Exercise description: Scan the data below and copy each line where "current" occurs.

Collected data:
+-------+

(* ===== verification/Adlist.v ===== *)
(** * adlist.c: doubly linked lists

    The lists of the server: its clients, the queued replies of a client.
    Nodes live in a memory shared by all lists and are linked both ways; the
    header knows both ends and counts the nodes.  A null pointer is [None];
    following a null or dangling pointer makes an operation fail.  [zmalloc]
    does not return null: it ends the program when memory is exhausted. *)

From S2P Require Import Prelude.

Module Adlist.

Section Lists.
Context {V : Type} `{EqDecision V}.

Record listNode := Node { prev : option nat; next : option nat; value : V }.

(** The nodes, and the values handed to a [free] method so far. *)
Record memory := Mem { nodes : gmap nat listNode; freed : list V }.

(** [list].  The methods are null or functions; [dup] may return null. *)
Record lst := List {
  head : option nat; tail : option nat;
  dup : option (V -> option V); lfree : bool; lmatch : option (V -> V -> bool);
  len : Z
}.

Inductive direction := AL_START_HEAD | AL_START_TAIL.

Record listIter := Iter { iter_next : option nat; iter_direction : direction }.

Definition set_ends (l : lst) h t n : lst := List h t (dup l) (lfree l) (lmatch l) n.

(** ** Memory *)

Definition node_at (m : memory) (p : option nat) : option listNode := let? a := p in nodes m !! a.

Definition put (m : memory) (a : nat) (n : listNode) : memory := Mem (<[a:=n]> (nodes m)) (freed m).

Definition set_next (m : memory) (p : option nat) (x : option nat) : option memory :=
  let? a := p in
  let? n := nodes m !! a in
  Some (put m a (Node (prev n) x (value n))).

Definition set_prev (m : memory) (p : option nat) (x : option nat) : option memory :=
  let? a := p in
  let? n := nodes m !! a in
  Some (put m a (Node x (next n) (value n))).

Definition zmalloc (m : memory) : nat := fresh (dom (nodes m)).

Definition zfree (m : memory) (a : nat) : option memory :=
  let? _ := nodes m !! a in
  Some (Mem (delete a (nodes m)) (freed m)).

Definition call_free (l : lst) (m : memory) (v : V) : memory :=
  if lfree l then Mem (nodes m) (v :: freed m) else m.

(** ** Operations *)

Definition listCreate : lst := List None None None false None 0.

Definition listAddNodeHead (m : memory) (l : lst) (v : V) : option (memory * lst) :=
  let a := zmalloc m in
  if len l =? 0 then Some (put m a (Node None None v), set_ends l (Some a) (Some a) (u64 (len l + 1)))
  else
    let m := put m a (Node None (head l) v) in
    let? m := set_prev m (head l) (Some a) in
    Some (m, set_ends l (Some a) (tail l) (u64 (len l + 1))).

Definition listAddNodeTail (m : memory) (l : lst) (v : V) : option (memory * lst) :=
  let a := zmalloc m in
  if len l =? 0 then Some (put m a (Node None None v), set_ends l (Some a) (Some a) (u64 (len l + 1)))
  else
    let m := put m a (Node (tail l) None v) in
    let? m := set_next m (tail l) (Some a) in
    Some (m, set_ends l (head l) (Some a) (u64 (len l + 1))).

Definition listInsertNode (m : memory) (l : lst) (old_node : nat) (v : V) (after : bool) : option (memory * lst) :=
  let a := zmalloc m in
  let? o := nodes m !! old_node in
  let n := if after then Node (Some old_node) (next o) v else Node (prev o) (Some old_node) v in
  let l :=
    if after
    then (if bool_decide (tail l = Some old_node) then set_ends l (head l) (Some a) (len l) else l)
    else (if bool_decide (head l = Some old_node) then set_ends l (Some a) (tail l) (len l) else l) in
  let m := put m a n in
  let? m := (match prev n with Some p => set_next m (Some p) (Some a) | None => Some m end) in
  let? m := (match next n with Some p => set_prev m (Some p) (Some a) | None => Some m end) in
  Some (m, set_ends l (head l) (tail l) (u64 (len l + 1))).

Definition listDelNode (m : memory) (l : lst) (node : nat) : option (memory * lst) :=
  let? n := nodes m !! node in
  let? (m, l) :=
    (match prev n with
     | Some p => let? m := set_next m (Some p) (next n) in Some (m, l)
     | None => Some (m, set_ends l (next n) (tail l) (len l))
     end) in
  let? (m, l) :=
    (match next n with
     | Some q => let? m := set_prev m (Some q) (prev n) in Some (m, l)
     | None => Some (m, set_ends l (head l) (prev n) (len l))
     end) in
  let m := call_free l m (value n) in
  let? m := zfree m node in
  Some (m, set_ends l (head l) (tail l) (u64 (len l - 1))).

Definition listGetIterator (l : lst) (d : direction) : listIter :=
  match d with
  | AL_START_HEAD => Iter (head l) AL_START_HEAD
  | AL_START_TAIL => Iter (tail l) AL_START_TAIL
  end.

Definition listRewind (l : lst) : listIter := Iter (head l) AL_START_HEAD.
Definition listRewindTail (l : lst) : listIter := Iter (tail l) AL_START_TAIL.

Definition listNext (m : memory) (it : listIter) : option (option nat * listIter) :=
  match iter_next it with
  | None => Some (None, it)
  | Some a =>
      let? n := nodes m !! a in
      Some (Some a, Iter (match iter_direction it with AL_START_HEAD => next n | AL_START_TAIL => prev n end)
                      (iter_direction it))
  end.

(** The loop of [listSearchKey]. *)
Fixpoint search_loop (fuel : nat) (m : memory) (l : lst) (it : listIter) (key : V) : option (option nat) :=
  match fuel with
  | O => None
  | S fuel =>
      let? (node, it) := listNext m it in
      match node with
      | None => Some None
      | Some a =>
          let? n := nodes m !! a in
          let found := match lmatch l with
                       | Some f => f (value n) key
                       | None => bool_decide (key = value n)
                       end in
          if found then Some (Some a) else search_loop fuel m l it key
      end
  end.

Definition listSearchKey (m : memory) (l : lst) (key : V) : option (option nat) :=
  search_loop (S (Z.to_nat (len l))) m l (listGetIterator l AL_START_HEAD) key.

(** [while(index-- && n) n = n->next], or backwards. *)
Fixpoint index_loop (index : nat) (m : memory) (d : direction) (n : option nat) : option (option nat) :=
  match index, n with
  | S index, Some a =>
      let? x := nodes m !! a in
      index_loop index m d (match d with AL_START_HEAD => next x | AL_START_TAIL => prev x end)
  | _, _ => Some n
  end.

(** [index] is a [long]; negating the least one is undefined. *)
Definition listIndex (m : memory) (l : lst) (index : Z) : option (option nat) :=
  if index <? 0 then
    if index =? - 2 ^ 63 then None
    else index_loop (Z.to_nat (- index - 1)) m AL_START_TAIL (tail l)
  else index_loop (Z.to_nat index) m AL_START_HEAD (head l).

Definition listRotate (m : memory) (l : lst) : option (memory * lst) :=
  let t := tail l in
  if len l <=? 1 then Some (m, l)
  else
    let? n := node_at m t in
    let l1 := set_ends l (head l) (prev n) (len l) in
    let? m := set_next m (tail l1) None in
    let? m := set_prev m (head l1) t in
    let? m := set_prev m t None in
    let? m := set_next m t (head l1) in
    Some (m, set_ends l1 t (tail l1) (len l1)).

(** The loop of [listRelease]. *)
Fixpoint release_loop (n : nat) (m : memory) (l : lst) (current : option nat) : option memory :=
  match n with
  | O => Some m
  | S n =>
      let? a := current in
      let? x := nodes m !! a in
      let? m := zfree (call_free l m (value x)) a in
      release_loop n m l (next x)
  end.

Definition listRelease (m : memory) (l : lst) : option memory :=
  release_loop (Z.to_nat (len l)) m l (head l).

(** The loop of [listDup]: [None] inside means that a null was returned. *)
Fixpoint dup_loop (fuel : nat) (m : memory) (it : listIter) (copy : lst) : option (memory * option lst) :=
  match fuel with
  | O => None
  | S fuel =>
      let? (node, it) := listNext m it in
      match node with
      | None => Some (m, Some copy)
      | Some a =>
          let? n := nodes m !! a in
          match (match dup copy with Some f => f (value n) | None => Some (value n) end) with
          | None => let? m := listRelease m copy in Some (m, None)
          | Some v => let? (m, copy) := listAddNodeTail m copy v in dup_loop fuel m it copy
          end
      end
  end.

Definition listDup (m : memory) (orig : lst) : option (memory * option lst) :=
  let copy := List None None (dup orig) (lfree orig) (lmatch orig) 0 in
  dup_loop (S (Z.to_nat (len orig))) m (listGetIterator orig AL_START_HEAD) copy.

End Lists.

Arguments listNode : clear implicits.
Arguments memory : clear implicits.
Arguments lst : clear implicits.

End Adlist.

+-------+

Answer section:
Fixpoint release_loop (n : nat) (m : memory) (l : lst) (current : option nat) : option memory :=
      let? a := current in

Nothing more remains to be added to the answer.